● Saved entries
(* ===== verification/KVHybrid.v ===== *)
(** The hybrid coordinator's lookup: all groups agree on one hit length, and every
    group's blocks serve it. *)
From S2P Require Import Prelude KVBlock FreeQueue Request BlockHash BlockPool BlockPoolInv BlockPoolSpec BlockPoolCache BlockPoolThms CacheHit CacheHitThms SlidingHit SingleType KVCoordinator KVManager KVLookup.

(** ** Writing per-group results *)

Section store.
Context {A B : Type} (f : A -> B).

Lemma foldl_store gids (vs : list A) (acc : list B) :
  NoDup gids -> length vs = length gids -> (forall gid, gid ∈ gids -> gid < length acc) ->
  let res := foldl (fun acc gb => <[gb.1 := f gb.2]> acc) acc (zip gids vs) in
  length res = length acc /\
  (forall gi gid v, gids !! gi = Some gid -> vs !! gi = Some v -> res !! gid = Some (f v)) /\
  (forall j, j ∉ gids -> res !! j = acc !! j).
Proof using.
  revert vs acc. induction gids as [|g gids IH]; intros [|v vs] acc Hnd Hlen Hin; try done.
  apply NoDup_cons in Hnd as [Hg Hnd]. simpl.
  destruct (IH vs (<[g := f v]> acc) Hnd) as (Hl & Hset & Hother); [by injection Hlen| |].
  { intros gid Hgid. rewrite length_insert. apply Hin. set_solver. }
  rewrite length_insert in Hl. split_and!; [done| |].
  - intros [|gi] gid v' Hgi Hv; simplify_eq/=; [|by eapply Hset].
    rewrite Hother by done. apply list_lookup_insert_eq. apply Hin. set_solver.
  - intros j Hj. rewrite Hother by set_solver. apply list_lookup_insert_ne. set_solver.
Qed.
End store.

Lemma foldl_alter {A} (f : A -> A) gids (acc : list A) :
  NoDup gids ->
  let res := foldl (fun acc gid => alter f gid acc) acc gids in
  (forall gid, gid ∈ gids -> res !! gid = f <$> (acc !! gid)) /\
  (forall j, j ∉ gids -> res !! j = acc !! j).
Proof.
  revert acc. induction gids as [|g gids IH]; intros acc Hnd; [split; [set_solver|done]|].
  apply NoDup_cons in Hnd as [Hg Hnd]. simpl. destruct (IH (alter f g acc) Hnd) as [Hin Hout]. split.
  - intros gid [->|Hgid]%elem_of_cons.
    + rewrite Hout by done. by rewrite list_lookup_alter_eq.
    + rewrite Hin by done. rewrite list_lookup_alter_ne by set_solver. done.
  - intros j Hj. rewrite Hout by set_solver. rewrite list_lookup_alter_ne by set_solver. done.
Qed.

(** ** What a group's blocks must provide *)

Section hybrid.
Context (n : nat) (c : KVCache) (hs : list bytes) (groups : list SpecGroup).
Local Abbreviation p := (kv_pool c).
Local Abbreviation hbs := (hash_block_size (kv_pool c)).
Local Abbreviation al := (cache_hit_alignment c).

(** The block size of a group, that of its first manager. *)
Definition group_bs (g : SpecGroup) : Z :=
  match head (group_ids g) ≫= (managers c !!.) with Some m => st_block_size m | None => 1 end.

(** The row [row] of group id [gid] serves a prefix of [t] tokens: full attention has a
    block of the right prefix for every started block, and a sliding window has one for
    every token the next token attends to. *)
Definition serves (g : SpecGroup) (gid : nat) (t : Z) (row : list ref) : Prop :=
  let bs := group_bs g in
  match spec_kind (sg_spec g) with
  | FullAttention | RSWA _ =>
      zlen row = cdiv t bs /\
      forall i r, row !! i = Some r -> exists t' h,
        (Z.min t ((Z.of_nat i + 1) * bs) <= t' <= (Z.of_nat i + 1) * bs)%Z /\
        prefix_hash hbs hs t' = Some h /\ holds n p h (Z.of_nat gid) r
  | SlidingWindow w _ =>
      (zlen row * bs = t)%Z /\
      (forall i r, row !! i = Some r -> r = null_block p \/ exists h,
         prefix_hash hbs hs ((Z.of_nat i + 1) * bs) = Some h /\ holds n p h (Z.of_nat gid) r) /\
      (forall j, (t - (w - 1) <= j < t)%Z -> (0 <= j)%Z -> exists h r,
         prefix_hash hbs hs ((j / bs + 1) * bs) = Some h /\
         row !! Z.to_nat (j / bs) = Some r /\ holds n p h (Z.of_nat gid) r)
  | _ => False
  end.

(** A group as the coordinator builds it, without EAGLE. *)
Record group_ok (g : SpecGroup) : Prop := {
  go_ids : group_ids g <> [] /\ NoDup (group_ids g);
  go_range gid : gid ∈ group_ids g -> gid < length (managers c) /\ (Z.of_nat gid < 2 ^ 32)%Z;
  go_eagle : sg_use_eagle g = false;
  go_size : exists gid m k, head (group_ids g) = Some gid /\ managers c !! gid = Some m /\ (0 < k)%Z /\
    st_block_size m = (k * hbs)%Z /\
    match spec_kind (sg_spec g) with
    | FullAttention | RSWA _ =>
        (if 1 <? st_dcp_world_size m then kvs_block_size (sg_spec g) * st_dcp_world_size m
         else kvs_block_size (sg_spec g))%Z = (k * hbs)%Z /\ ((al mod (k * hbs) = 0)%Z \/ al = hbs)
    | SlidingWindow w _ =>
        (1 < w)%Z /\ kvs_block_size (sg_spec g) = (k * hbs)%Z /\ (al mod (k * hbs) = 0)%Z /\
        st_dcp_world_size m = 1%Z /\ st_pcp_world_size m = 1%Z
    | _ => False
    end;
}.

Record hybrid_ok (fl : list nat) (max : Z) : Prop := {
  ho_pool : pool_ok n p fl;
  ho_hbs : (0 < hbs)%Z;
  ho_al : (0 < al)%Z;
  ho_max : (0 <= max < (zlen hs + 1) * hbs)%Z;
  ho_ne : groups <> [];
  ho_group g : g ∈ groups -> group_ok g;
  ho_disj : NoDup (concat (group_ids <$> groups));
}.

---

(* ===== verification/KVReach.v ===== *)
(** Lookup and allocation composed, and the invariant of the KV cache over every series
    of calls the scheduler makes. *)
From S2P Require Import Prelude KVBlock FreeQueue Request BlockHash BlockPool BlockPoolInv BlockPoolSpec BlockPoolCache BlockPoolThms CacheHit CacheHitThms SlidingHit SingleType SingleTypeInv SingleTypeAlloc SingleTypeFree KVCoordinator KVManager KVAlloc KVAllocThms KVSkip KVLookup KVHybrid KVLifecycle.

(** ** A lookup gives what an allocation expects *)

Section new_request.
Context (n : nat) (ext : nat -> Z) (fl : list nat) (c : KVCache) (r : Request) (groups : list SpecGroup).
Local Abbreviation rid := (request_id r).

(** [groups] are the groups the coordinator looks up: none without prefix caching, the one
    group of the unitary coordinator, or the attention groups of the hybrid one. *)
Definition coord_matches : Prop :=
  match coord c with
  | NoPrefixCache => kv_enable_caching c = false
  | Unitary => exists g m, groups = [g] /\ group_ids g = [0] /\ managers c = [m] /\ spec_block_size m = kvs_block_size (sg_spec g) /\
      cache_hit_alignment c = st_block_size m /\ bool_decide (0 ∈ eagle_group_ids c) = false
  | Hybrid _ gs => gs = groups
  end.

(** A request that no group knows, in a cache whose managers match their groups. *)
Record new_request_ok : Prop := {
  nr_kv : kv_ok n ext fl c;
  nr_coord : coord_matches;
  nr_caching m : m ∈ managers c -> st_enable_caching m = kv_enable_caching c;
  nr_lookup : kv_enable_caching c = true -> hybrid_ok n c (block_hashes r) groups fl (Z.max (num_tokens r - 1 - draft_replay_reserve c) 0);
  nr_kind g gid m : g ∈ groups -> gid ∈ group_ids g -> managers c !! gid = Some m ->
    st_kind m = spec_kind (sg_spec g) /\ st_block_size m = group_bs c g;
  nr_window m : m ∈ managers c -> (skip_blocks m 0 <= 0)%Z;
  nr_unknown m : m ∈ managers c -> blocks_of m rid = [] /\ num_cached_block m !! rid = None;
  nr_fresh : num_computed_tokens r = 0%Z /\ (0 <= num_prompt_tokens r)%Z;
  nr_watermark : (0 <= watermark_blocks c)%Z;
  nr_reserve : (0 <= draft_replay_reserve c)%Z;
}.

==

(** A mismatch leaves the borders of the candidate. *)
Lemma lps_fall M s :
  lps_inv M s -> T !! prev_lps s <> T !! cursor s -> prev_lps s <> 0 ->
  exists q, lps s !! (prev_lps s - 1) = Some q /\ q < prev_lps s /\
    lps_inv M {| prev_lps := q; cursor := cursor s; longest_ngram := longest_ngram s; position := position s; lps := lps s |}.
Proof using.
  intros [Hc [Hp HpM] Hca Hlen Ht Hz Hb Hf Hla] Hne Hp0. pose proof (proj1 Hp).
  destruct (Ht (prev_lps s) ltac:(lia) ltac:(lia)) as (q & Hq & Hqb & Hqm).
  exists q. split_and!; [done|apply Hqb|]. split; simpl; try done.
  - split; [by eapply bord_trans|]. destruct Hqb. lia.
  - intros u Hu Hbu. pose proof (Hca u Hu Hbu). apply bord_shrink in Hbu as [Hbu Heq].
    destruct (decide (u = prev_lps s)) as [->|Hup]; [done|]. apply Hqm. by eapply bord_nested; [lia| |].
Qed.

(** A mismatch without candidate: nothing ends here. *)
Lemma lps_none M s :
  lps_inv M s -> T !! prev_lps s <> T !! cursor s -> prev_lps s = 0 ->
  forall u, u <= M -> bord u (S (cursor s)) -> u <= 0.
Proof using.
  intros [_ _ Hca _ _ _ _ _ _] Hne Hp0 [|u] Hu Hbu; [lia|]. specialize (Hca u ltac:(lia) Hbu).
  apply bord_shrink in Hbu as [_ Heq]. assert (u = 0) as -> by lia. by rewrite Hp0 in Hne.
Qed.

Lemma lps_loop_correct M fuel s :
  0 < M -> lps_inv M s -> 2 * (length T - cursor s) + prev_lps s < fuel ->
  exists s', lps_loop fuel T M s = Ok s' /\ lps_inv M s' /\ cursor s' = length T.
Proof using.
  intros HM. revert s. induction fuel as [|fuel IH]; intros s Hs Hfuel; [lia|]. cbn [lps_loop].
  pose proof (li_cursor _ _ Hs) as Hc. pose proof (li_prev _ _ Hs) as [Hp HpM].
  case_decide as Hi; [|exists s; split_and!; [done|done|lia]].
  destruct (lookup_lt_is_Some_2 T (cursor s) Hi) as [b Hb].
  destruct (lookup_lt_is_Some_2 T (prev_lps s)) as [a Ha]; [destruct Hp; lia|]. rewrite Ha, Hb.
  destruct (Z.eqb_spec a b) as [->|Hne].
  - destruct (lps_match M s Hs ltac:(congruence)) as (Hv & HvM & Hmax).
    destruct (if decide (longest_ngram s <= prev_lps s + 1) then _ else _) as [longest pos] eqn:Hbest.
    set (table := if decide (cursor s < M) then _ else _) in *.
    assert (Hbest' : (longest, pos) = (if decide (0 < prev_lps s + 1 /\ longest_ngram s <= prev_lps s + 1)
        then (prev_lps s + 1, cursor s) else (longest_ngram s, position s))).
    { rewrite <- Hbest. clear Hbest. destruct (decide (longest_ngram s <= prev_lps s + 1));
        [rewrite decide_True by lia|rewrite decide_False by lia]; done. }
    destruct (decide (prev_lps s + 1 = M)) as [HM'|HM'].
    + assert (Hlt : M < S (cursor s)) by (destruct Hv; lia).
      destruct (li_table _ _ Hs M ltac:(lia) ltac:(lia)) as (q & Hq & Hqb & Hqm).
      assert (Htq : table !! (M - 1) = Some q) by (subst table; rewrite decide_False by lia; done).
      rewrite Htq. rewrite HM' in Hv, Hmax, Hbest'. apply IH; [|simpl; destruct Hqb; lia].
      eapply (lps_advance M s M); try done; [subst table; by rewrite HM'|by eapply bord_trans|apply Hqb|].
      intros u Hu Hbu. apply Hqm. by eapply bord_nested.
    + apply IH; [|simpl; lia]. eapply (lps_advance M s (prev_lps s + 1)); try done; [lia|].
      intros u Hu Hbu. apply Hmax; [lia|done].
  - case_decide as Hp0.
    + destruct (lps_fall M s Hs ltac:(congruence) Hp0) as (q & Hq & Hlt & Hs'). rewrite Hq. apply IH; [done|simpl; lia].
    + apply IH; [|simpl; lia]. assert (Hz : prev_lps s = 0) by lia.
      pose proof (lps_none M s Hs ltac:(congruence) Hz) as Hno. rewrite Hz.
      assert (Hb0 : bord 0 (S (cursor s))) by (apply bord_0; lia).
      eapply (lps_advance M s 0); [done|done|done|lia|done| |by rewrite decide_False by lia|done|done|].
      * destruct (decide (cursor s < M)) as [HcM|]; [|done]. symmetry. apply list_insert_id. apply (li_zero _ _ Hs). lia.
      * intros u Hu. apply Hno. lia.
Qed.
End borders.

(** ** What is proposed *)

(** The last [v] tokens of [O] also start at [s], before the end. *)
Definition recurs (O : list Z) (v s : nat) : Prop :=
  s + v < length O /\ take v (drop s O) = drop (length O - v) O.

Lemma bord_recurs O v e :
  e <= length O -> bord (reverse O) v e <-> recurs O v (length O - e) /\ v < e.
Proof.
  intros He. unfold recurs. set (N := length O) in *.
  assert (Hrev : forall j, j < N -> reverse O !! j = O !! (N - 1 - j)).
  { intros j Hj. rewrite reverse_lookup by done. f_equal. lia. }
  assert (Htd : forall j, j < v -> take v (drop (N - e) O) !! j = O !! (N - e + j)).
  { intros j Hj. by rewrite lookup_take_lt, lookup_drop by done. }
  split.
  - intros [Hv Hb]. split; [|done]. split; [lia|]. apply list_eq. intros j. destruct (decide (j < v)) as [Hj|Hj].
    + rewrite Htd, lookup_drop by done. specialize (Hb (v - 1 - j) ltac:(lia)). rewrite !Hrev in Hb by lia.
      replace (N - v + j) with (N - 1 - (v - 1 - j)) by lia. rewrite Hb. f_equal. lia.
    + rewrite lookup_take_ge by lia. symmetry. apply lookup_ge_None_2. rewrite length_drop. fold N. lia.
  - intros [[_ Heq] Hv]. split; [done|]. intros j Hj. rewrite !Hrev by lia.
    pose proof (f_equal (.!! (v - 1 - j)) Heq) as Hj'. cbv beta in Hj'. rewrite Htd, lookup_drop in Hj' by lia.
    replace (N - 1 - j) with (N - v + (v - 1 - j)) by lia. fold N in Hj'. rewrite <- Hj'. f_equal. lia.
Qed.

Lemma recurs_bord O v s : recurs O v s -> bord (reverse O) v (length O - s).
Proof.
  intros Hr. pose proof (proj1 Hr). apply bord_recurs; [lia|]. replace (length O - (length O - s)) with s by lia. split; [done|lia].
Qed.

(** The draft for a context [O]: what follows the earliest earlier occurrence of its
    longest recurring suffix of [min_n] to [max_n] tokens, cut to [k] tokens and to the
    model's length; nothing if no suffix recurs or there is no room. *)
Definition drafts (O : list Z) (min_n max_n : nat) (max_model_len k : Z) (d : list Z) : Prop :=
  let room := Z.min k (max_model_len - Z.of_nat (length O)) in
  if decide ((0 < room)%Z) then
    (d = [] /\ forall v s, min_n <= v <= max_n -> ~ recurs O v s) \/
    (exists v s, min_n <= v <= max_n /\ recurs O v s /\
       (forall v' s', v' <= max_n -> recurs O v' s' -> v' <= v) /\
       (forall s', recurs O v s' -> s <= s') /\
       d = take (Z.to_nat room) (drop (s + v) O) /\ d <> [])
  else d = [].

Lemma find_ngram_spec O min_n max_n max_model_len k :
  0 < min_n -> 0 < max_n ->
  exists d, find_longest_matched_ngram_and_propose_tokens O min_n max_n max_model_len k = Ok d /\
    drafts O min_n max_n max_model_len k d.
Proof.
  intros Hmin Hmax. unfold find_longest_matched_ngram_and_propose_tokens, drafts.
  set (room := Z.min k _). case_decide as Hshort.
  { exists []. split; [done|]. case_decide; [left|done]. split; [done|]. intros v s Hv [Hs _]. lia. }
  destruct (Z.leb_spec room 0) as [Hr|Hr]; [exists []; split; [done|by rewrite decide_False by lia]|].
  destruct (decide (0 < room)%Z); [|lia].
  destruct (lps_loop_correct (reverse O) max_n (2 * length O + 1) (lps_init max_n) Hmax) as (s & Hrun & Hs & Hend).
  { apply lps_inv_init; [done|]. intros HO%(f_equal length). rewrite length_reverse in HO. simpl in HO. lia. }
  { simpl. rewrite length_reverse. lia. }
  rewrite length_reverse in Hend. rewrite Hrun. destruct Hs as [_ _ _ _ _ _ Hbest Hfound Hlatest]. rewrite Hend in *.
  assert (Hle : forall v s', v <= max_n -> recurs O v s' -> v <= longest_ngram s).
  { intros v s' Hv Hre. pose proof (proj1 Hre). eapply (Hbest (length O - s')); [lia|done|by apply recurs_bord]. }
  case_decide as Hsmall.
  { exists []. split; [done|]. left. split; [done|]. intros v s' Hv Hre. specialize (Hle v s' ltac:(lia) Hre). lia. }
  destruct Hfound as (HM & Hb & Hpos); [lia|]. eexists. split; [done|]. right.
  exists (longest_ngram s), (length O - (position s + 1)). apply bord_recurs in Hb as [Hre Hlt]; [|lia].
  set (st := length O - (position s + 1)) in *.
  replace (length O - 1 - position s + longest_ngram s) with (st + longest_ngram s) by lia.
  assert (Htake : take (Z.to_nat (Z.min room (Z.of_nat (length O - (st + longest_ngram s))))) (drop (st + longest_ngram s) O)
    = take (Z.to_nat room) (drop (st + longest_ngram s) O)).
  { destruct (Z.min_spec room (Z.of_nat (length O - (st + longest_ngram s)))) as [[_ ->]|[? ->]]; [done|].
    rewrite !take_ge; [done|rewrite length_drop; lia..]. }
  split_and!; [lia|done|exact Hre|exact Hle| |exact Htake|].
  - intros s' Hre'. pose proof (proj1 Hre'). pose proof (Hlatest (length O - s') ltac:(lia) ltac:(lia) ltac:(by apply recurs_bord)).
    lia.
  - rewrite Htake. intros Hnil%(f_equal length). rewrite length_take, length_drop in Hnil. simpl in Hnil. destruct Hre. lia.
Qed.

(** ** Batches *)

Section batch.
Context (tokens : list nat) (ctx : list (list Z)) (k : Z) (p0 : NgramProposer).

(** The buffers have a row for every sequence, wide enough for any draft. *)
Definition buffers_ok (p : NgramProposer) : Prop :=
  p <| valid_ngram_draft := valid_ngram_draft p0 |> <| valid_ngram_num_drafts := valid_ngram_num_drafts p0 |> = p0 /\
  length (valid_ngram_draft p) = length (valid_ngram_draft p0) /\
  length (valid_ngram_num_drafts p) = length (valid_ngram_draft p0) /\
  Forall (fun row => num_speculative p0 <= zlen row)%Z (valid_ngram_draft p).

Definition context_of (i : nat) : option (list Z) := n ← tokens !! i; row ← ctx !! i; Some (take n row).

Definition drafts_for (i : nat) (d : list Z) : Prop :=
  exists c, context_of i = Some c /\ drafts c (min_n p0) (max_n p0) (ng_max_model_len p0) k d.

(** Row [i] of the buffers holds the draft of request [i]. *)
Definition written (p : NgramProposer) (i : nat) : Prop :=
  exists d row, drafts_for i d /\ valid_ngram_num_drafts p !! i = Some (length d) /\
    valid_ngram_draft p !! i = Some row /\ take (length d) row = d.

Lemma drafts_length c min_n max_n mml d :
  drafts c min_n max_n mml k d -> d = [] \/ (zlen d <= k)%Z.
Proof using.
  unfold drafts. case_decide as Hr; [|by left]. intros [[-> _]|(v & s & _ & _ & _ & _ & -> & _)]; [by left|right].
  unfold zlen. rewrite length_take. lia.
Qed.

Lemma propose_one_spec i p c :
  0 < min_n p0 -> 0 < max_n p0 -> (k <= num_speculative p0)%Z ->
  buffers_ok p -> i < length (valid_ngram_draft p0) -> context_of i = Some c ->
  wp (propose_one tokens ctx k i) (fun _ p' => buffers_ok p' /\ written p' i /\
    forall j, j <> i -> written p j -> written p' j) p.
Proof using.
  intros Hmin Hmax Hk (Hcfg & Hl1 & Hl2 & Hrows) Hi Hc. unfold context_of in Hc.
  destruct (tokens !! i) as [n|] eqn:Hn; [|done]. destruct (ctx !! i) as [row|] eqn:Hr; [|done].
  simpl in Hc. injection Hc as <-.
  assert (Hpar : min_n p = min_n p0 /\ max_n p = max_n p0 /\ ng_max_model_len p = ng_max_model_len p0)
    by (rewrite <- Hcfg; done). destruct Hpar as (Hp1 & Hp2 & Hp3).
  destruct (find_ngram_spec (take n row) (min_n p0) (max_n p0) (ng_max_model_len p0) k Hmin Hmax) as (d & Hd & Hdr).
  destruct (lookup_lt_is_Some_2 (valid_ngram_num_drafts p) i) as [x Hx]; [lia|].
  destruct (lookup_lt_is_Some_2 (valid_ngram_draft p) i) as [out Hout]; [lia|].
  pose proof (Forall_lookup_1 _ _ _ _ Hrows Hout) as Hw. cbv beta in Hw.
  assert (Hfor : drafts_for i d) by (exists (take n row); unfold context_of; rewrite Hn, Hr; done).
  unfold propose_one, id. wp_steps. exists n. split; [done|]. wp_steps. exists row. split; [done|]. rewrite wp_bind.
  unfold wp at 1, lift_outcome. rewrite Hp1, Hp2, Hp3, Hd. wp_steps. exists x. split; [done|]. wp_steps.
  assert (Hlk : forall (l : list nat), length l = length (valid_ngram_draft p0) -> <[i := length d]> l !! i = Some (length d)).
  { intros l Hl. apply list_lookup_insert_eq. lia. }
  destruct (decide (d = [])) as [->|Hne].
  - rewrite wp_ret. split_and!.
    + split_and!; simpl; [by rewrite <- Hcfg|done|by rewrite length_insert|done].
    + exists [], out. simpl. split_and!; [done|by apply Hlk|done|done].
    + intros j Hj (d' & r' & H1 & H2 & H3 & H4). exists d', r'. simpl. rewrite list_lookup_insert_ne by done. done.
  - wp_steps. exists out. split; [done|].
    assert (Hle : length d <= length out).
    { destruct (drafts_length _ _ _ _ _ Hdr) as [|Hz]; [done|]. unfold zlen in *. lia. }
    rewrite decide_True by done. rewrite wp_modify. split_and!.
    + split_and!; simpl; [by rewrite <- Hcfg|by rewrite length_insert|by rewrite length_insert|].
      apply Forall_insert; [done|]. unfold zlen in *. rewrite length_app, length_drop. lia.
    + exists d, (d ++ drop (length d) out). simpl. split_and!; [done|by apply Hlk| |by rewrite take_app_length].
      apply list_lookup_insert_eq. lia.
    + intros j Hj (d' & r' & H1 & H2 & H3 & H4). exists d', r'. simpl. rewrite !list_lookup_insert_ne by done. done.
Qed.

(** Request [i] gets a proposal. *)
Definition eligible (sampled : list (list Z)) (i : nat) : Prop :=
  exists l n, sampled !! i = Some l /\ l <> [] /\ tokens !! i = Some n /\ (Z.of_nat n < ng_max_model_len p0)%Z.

● EXERCISE AIM
Write out only the lines that run from the line containing "Lemma foldl_store gids" through the line containing "length res = length acc /\", both included, exactly as they appear above.

● SOLUTION FOR THIS TASK
Lemma foldl_store gids (vs : list A) (acc : list B) :
  NoDup gids -> length vs = length gids -> (forall gid, gid ∈ gids -> gid < length acc) ->
  let res := foldl (fun acc gb => <[gb.1 := f gb.2]> acc) acc (zip gids vs) in
  length res = length acc /\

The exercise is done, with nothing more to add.